(* ===== verification/CoAsync.v ===== *)
(** * Waiter lists: co_async

    [coev/co_async.cpp].  A waiter list is the FIFO of the coroutines suspended on
    it; that the intrusive ring behaves as this list is [CoQueue].  A coroutine is
    a number.  The guarded list couples the waiters with state under its mutex: a
    section under the lock is one atomic function of both. *)
From Stdlib Require Import ZArith Lia Bool.
From stdpp Require Import base tactics list numbers relations.
From S2P Require Import Prelude.

(** ** The list of one thread *)

Record co_async := mkAsync { as_waiters : list nat }.

(** [co_event(this)]: the constructor puts the event at the back. *)
(* coev/co_async.cpp co_async::suspend *)
Definition async_suspend (c : nat) (a : co_async) : co_async := mkAsync (as_waiters a ++ [c]).
(* coev/queue.h queue::pop_front *)
Definition async_pop (a : co_async) : option nat * co_async :=
  match as_waiters a with [] => (None, a) | c :: w => (Some c, mkAsync w) end.
(** [resume] pops the first waiter and runs it; [run] is the coroutine's code up to
    its next suspension. *)
(* coev/co_async.cpp:22-31 co_async::resume *)
Definition async_resume {S} (get : S -> co_async) (put : co_async -> S -> S) (run : nat -> M S unit) : M S bool :=
  fun s =>
    match async_pop (get s) with
    | (Some c, a) => (run c ;;; ret true) (put a s)
    | (None, _) => Done false s
    end.
(** [while (resume(e)) count += 1;] *)
(* coev/co_async.cpp co_async::resume_all *)
Fixpoint async_resume_all {S} (fuel : nat) (get : S -> co_async) (put : co_async -> S -> S)
  (run : nat -> M S unit) : M S Z :=
  match fuel with
  | O => fail FDiverge
  | S fuel' =>
      let* ok := async_resume get put run in
      if ok then let* n := async_resume_all fuel' get put run in ret (1 + n) else ret 0
  end.

(** The list and the queue of the event loop's thread: [local_async] *)
Record looped := mkLooped { lo_async : co_async; lo_local : co_async }.
(* coev/co_async.cpp co_async::resume_next_loop *)
Definition resume_next_loop (s : looped) : bool * looped :=
  match async_pop (lo_async s) with
  | (Some c, a) => (true, mkLooped a (async_suspend c (lo_local s)))
  | (None, _) => (false, s)
  end.

(** ** The guarded list *)

Section Guarded.
Context {S : Type}.

(* coev/co_async.cpp:53-59 co_event_f *)
Record waiter := mkWaiter { w_co : nat; w_getter : M S unit }.
(* coev/co_async.h:30-45 guard::co_async *)
Record guard_async := mkGuard { ga_state : S; ga_waiters : list waiter }.

(** An action on the state under the mutex *)
Definition locked {A} (m : M S A) : M guard_async A := fun a =>
  match m (ga_state a) with
  | Done v s => Done v (mkGuard s (ga_waiters a))
  | Fault f => Fault f
  end.

(** The section of [suspend] before the coroutine stops or goes on: [true] when it
    is suspended. *)
(* coev/co_async.cpp:90-103 guard::co_async::suspend *)
Definition guard_suspend (c : nat) (_suspend : S -> bool) (_get : M S unit) : M guard_async bool := fun a =>
  if _suspend (ga_state a)
  then Done true (mkGuard (ga_state a) (ga_waiters a ++ [mkWaiter c _get]))
  else (locked _get ;;; ret false) a.

(** [_set], then the first waiter is taken and its getter runs, under one lock. *)
(* coev/co_async.cpp guard::co_async::__ev #1 *)
Definition guard_ev (_set : M S unit) : M guard_async (option nat) :=
  locked _set ;;;
  (fun a =>
    match ga_waiters a with
    | [] => Done None a
    | c :: w => (locked (w_getter c) ;;; ret (Some (w_co c))) (mkGuard (ga_state a) w)
    end).
End Guarded.
Arguments waiter S : clear implicits.
Arguments guard_async S : clear implicits.

(** ** Draining a list *)

Section ResumeAll.
Context {S : Type} (get : S -> co_async) (put : co_async -> S -> S) (run : nat -> M S unit).
Hypothesis get_put : forall a s, get (put a s) = a.
Context (after : nat -> S -> S).
(** The coroutines that run do not wait on the same list again. *)
Hypothesis run_leaves : forall c s, run c s = Done tt (after c s) /\ get (after c s) = get s.

Lemma resume_all_run fuel w s :
  as_waiters (get s) = w -> (length w < fuel)%nat ->
  exists s', async_resume_all fuel get put run s = Done (Zlen w) s' /\ as_waiters (get s') = [].
Proof.
  revert w s. induction fuel as [|fuel IH]; intros w s Hw Hf; [lia|].
  cbn [async_resume_all]. unfold bind at 1. unfold async_resume, async_pop. rewrite Hw.
  destruct w as [|c w]; [by eexists|]. cbn in Hf.
  destruct (run_leaves c (put (mkAsync w) s)) as [Hr Hg]. unfold bind at 1. rewrite Hr.
  cbv [ret]. destruct (IH w (after c (put (mkAsync w) s))) as (s' & E & Hs').
  - by rewrite Hg, get_put.
  - lia.
  - exists s'. unfold bind. rewrite E. split; [|done]. by rewrite Zlen_cons.
Qed.
End ResumeAll.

────

◆ **TASK REQUIREMENTS**:
Write out exactly the lines from the beginning of the material above through the line with "(** ** The list of one thread *)", including both and omitting all others.

◆ **RESPONSE BOX**:
(* ===== verification/CoAsync.v ===== *)
(** * Waiter lists: co_async

    [coev/co_async.cpp].  A waiter list is the FIFO of the coroutines suspended on
    it; that the intrusive ring behaves as this list is [CoQueue].  A coroutine is
    a number.  The guarded list couples the waiters with state under its mutex: a
    section under the lock is one atomic function of both. *)
From Stdlib Require Import ZArith Lia Bool.
From stdpp Require Import base tactics list numbers relations.
From S2P Require Import Prelude.

(** ** The list of one thread *)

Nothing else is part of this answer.